[[ Provided entries open ]]

(** ** The existence check *)

(** A candidate counts unless its record loads and names another RP. *)
Fixpoint has_matching_loop (todo : list Z) (records : list ZfCredentialIndexEntry)
    (rp_id matcher : bytes) (filter : option (ZfCredentialIndexEntry -> bool)) (buffer_size : Z) :
    M W bool :=
  match todo with
  | [] => ret false
  | i :: todo =>
      let entry := slot records i in
      if negb (ix_in_use entry) || negb (zf_store_index_entry_matches_rp entry matcher) ||
         match filter with Some filter => negb (filter entry) | None => false end
      then has_matching_loop todo records rp_id matcher filter buffer_size
      else
        let* record := zf_store_load_record_with_buffer entry buffer_size in
        if match record with Some r => negb (bool_decide (cr_rp_id r = rp_id)) | None => false end
        then has_matching_loop todo records rp_id matcher filter buffer_size
        else ret true
  end.

Definition zf_store_has_matching_credential_with_buffer (store : ZfCredentialStore) (rp_id : bytes)
    (filter : option (ZfCredentialIndexEntry -> bool)) (buffer_size : Z) : M W bool :=
  match st_records store with
  | None => ret false
  | Some records =>
      if buffer_size <? ZF_STORE_RECORD_IO_SIZE then ret false
      else
        has_matching_loop (indices store) records rp_id (zf_store_rp_matcher_init rp_id) filter
          buffer_size
  end.

End Store.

[[ Provided entries closed ]]

● Exercise prompt
Please retype, without any change, the line containing "if buffer_size <?" and every line after it to the end of the entries above, and only those.

● Task solution
      if buffer_size <? ZF_STORE_RECORD_IO_SIZE then ret false
      else
        has_matching_loop (indices store) records rp_id (zf_store_rp_matcher_init rp_id) filter
          buffer_size
  end.

End Store.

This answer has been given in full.